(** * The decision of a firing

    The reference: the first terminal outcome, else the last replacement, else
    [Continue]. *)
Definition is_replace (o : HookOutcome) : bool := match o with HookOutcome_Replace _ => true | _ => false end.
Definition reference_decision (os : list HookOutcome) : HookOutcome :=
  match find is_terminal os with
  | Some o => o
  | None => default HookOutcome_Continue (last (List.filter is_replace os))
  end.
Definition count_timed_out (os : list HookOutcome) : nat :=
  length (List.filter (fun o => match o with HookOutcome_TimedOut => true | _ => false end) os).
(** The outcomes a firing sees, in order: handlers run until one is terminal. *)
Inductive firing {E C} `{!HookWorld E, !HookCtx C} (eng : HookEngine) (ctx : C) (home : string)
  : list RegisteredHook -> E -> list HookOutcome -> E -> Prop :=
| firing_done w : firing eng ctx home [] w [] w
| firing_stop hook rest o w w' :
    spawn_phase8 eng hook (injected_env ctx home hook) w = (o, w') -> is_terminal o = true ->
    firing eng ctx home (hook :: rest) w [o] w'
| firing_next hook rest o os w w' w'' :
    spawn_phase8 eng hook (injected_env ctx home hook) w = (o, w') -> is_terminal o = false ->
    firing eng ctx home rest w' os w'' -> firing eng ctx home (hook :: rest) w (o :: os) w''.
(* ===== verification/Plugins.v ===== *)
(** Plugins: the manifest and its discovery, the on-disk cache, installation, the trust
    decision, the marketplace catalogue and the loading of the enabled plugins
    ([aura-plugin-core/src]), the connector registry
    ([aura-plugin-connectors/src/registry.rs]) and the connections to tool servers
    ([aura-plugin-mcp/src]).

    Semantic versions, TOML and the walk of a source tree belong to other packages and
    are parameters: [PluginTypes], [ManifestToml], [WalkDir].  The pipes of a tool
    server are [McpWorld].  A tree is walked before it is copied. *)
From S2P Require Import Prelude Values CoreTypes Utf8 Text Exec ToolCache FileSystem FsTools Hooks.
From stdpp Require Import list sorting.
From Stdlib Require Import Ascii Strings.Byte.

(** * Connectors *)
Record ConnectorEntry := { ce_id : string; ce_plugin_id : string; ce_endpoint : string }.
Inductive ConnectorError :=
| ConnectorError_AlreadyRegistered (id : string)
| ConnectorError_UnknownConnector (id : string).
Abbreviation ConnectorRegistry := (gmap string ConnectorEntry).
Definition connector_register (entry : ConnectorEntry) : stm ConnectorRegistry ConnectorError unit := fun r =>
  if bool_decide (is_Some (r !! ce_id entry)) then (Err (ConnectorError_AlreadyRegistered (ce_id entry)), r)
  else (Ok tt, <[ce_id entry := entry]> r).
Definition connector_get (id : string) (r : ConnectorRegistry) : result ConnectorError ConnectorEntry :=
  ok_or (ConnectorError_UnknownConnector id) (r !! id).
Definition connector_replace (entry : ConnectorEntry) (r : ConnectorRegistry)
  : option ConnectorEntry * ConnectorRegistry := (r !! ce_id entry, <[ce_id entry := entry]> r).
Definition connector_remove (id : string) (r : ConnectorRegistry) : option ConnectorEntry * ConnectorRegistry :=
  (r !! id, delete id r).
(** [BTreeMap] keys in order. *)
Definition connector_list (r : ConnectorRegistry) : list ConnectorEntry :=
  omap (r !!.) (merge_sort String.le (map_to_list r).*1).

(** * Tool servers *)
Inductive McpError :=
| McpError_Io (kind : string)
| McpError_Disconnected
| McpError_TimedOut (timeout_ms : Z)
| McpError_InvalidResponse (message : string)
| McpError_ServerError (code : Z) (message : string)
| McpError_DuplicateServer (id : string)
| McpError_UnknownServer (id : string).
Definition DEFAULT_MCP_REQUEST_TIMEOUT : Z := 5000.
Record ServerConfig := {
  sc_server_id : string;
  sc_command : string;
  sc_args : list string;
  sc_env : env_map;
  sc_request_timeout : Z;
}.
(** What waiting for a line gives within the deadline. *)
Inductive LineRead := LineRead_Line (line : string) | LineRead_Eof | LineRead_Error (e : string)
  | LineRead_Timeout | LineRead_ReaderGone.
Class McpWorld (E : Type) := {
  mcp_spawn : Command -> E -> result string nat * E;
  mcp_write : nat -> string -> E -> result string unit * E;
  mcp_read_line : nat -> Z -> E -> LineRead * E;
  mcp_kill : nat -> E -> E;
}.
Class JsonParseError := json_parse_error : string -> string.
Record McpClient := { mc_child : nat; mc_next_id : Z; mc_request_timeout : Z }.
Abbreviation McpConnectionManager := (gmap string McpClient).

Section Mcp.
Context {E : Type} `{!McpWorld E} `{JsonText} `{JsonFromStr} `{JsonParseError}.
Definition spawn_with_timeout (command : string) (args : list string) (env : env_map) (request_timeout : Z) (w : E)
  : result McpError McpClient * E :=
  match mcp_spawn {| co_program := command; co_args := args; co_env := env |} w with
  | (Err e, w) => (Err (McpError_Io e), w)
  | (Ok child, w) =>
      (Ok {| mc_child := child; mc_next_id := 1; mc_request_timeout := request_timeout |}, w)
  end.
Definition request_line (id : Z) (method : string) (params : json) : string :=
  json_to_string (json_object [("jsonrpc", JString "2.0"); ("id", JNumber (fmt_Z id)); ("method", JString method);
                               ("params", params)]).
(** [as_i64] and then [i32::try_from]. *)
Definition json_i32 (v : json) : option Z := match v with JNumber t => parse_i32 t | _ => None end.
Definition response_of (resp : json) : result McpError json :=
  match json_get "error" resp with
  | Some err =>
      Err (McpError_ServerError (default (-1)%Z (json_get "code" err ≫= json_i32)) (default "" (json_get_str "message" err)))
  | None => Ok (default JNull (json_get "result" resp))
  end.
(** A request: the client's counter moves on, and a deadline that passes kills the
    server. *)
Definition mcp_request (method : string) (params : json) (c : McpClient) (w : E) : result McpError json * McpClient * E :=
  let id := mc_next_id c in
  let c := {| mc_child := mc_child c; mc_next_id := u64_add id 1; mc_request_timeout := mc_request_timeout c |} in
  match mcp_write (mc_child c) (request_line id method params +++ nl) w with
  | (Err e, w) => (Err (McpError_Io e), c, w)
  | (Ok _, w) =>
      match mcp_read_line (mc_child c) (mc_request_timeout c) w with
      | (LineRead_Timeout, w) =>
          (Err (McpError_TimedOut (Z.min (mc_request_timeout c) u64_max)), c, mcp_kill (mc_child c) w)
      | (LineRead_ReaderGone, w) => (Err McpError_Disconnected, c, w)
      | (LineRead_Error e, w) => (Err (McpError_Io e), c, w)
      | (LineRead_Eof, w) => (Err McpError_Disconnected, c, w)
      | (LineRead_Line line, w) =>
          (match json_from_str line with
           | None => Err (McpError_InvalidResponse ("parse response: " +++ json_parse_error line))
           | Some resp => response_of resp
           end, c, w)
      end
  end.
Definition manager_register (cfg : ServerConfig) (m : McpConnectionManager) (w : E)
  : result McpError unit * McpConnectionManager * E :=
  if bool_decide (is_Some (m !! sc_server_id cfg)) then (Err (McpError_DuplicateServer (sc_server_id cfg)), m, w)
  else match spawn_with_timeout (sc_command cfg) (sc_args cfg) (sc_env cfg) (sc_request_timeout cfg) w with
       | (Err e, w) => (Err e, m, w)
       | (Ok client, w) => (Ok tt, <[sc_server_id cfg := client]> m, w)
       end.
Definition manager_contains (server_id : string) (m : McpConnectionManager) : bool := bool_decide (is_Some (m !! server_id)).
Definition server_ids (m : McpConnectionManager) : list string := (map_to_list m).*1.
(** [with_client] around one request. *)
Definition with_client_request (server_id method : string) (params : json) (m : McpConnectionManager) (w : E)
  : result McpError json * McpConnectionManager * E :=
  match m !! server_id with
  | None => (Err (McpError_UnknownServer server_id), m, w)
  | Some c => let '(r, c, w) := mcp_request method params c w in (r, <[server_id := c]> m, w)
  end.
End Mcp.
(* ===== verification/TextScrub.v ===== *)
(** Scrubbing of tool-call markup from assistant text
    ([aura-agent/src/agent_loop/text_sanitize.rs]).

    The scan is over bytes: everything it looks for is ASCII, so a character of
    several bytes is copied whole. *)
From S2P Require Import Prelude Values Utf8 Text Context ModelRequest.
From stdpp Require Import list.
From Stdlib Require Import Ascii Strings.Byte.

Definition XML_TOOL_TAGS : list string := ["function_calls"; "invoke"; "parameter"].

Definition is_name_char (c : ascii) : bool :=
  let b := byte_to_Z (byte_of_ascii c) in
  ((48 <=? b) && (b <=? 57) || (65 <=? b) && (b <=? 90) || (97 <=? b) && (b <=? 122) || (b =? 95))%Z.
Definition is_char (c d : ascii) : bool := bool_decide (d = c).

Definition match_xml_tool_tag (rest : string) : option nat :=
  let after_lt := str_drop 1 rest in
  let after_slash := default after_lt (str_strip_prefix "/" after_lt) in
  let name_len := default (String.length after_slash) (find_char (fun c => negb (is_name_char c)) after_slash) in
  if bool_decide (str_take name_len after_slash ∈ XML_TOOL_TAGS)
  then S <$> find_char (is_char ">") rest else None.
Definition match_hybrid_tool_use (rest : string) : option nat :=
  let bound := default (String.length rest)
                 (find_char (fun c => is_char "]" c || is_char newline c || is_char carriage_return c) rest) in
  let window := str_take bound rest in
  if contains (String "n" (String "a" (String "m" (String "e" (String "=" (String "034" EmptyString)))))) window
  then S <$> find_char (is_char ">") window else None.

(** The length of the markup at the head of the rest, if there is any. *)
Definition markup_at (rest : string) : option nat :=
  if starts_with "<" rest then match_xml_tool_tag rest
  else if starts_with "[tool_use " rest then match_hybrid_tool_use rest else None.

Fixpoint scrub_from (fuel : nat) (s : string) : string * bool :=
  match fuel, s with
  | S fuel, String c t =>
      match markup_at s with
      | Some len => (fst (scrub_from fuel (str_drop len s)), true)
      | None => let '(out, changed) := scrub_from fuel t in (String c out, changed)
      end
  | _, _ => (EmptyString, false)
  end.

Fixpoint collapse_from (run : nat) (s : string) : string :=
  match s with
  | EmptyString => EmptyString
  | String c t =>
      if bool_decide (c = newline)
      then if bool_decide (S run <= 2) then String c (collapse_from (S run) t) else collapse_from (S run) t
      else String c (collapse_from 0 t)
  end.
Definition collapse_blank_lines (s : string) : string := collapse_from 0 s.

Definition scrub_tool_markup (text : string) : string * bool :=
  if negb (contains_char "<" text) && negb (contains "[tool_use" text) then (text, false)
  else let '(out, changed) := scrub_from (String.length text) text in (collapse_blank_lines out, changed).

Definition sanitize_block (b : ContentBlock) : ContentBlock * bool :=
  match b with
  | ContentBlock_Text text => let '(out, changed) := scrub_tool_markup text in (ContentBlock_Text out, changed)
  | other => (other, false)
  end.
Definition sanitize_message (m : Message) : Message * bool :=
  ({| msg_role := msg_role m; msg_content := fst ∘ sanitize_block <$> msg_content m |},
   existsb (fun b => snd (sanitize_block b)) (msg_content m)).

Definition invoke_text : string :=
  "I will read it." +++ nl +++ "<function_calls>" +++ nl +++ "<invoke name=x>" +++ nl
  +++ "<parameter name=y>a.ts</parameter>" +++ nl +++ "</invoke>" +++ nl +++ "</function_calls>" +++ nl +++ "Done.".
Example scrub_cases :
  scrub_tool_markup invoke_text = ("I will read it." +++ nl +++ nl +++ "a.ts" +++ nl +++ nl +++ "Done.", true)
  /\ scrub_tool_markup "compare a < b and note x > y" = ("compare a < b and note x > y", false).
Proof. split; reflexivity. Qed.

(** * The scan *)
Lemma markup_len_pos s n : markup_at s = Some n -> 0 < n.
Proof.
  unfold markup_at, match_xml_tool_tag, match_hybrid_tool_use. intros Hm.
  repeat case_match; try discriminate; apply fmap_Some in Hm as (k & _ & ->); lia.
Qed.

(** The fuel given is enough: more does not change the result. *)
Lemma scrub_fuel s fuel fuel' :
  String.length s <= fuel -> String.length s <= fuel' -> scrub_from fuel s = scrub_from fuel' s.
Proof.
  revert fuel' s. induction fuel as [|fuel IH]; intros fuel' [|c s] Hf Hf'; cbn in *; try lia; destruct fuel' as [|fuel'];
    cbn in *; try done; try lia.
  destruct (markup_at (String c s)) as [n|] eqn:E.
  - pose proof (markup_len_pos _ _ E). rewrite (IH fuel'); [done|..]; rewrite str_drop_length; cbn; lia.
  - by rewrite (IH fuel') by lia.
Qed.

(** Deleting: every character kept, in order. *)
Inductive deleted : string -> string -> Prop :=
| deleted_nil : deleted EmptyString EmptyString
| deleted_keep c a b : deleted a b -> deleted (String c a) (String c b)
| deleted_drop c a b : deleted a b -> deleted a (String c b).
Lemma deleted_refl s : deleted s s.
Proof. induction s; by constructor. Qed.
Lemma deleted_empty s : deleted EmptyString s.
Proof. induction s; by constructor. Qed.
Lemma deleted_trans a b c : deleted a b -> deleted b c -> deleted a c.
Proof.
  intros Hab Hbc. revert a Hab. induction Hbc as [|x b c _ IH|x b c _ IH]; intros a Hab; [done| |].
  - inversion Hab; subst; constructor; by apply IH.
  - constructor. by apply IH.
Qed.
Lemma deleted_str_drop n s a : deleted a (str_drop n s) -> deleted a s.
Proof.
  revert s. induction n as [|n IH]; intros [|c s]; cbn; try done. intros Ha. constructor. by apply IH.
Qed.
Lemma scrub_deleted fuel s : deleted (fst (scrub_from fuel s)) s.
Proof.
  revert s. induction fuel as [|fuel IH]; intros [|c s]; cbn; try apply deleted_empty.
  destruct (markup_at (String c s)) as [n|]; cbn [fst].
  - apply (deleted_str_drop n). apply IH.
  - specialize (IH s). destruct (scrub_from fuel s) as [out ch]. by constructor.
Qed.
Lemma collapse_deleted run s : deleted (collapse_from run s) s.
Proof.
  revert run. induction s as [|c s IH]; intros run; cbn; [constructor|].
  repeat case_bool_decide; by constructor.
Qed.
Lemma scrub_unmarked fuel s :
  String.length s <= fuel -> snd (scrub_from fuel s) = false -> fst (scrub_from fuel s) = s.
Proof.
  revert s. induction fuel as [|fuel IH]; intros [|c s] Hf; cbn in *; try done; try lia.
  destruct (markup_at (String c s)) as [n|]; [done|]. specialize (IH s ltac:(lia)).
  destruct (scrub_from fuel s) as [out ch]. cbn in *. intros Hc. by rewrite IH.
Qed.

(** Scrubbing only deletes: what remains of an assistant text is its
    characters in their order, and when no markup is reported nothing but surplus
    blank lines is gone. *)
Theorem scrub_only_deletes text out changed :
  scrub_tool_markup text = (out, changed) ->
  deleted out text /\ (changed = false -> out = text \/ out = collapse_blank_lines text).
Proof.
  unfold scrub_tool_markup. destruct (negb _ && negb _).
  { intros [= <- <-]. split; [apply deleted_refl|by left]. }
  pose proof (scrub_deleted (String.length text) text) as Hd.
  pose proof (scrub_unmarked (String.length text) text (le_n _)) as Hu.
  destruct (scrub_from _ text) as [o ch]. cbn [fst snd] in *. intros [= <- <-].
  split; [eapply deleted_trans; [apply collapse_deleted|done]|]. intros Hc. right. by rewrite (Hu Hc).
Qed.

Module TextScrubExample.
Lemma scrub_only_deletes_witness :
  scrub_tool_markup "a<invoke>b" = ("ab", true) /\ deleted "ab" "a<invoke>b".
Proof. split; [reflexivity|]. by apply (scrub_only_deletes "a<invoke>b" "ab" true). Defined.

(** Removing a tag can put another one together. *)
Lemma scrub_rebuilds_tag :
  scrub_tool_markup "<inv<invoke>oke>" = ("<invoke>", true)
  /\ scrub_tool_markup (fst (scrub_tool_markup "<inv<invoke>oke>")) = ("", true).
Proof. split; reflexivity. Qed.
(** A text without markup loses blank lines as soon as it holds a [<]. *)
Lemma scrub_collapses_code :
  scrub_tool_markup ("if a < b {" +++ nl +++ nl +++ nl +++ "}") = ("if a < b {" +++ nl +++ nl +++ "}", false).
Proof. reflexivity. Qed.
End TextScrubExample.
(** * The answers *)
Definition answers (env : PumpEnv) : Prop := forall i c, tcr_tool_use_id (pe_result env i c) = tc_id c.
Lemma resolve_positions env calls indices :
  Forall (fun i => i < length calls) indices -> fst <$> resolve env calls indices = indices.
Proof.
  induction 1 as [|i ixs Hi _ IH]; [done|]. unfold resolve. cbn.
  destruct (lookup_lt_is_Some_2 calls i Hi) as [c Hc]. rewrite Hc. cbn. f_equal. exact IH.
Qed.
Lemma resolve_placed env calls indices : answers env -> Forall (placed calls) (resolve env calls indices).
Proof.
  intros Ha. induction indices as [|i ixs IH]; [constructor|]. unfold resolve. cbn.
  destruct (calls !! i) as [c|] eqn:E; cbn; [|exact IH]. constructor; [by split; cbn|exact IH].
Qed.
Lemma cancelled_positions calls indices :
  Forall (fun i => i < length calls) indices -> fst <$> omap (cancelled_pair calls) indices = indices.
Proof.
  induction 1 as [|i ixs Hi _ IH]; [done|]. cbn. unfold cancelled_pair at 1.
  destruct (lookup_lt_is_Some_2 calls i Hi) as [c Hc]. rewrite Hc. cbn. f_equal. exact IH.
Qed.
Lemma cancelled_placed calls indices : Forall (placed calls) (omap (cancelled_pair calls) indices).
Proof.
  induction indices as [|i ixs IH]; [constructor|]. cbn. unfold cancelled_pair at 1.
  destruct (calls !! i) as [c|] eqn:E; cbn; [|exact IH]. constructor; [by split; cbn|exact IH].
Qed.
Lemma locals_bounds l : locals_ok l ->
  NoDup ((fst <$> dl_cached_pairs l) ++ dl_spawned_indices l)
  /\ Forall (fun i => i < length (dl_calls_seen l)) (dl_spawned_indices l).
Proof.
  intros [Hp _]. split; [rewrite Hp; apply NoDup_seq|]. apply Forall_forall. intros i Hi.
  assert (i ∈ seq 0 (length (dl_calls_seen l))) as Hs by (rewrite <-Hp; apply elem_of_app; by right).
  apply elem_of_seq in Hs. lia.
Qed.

== About this task ==
Beginning with the very first line of the material, please return exactly each line down to and including the one with "home [] w [] w".

== Problem solution ==
(** * The decision of a firing

    The reference: the first terminal outcome, else the last replacement, else
    [Continue]. *)
Definition is_replace (o : HookOutcome) : bool := match o with HookOutcome_Replace _ => true | _ => false end.
Definition reference_decision (os : list HookOutcome) : HookOutcome :=
  match find is_terminal os with
  | Some o => o
  | None => default HookOutcome_Continue (last (List.filter is_replace os))
  end.
Definition count_timed_out (os : list HookOutcome) : nat :=
  length (List.filter (fun o => match o with HookOutcome_TimedOut => true | _ => false end) os).
(** The outcomes a firing sees, in order: handlers run until one is terminal. *)
Inductive firing {E C} `{!HookWorld E, !HookCtx C} (eng : HookEngine) (ctx : C) (home : string)
  : list RegisteredHook -> E -> list HookOutcome -> E -> Prop :=
| firing_done w : firing eng ctx home [] w [] w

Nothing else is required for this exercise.